* _Exercise_: Lines from the listing that hold the string "elapsed" are what you should return.

==*==

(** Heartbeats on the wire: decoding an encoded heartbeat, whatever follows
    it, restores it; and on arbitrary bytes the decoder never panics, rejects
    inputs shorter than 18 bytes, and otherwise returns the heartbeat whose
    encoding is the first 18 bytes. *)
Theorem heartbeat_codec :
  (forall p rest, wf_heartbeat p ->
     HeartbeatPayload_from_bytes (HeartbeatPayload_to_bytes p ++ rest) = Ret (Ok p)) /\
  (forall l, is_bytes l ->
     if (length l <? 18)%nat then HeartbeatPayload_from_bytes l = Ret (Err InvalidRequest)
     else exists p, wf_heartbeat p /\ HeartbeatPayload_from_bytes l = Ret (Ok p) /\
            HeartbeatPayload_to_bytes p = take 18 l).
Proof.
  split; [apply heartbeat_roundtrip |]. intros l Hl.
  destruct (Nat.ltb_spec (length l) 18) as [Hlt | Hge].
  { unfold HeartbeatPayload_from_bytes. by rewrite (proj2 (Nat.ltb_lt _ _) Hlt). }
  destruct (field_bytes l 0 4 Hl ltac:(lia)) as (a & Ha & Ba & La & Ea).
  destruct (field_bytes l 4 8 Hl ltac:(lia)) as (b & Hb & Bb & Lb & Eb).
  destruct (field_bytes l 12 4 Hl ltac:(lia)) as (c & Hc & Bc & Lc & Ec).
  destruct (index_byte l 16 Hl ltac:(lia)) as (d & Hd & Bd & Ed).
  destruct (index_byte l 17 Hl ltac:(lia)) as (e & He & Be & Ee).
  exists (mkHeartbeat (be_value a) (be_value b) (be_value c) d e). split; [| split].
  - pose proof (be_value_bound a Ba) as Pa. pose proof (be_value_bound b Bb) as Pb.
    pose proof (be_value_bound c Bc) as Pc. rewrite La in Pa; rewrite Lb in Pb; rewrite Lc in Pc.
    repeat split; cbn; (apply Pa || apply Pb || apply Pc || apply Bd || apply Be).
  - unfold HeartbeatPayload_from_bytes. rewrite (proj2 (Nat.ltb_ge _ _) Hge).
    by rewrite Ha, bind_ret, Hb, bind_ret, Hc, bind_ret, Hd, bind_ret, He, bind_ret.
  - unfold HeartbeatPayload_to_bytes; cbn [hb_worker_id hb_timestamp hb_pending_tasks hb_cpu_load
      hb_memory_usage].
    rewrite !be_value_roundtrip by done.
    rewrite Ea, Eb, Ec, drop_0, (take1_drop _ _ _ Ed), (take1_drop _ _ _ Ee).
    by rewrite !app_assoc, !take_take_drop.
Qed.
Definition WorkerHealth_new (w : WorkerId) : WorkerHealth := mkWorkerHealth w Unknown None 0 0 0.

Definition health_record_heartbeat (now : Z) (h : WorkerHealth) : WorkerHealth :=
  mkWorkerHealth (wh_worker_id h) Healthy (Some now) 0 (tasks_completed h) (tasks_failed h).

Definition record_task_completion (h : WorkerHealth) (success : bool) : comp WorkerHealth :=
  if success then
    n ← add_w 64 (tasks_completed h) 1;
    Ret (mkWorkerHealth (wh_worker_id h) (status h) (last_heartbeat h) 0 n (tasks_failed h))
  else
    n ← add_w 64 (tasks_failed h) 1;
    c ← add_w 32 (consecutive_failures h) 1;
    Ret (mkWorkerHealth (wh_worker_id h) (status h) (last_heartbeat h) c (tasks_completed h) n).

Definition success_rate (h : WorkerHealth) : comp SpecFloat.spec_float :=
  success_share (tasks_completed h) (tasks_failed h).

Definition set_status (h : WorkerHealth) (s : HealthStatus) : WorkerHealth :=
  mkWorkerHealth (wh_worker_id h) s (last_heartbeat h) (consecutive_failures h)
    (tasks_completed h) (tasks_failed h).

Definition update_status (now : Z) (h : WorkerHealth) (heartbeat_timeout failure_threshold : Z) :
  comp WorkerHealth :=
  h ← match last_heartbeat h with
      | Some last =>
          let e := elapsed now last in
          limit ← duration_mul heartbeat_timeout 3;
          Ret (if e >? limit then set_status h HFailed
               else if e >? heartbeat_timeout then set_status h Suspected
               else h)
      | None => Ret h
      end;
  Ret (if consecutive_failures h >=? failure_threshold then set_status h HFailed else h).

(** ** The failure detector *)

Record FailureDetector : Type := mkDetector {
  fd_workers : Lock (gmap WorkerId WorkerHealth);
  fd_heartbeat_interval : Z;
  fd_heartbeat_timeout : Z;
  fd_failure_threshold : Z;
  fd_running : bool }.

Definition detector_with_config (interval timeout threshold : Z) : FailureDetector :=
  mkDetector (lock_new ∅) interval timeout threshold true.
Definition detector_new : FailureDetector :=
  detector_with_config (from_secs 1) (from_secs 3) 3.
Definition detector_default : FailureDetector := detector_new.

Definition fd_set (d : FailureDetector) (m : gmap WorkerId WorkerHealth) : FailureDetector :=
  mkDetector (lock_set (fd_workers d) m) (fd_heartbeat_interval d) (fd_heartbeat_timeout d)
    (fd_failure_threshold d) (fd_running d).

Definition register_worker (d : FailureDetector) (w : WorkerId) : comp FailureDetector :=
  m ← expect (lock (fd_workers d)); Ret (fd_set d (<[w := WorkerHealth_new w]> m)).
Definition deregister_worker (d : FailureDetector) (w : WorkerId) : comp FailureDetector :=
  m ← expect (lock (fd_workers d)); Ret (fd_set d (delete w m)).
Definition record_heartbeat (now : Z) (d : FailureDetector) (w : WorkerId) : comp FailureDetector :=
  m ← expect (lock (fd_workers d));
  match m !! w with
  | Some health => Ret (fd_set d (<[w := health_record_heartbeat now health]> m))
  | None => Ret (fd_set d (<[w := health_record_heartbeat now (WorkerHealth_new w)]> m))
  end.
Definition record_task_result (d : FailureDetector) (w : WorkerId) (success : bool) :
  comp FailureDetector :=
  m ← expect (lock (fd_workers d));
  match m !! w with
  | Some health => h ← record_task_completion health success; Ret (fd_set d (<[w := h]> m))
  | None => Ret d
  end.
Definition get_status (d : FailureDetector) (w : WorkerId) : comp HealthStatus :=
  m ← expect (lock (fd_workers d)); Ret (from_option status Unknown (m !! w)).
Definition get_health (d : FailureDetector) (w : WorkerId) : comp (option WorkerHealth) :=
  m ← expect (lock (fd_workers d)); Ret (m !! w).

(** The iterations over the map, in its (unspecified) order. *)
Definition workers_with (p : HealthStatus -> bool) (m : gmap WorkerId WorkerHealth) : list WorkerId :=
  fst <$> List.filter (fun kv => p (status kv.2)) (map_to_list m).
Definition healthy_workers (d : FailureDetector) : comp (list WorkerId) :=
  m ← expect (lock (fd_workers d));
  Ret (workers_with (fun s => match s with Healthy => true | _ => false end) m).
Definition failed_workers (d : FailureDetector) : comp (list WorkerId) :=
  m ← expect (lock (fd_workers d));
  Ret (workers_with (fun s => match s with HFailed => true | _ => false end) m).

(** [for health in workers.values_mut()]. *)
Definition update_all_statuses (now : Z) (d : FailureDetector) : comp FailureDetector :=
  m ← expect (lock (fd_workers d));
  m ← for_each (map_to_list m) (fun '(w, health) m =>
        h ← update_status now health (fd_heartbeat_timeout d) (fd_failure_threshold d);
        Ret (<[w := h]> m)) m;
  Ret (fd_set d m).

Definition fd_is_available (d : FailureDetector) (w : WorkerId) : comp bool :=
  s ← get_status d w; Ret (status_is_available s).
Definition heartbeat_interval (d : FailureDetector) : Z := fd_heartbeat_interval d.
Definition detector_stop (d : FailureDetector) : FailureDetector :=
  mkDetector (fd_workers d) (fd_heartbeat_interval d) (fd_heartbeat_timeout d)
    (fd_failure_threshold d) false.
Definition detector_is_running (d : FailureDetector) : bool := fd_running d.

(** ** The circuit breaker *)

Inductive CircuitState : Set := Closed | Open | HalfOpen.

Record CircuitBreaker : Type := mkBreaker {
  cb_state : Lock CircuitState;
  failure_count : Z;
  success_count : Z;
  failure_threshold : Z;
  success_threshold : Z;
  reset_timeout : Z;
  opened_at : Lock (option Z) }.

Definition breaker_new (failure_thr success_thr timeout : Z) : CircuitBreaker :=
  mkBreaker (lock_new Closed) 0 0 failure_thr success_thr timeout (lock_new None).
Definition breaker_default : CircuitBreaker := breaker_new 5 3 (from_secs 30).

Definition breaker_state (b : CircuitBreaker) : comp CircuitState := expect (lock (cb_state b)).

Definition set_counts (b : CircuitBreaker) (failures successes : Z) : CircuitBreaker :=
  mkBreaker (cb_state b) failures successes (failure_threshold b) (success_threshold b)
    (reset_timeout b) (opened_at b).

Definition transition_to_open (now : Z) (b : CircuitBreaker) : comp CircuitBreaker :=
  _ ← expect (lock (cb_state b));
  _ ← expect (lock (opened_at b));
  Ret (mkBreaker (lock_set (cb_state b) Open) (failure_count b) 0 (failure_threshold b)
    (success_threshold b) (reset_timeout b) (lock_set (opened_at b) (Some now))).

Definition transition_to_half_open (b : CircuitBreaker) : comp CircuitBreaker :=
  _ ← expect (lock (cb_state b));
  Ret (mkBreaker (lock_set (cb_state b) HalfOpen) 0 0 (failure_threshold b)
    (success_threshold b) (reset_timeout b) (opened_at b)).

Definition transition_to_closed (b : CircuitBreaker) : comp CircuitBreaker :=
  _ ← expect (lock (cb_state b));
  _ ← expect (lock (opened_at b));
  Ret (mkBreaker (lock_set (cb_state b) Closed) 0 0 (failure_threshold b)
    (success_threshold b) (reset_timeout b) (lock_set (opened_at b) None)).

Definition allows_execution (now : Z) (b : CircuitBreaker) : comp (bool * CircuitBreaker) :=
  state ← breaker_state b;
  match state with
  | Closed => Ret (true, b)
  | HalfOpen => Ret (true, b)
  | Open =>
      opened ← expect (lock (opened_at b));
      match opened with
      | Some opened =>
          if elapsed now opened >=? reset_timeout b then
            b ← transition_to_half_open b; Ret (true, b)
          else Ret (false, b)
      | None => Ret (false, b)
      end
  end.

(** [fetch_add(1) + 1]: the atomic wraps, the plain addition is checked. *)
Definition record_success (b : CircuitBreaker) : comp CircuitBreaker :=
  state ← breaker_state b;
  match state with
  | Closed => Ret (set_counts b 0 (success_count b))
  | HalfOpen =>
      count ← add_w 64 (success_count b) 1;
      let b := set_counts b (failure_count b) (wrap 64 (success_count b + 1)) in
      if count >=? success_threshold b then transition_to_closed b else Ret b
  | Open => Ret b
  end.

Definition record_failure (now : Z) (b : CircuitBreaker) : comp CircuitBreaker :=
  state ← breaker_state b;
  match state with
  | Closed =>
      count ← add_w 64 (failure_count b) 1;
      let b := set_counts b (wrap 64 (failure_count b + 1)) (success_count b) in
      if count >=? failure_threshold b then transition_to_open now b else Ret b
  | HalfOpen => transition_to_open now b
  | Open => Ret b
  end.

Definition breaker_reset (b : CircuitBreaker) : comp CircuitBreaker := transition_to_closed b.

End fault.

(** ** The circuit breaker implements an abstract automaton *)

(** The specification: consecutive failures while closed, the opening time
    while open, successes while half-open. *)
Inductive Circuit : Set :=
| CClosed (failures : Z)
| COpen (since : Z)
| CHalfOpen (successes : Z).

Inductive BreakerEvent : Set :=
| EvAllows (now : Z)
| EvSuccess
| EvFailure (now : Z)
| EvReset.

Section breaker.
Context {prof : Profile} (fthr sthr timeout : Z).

==*==

* _Result of this exercise_:
          let e := elapsed now last in
          if elapsed now opened >=? reset_timeout b then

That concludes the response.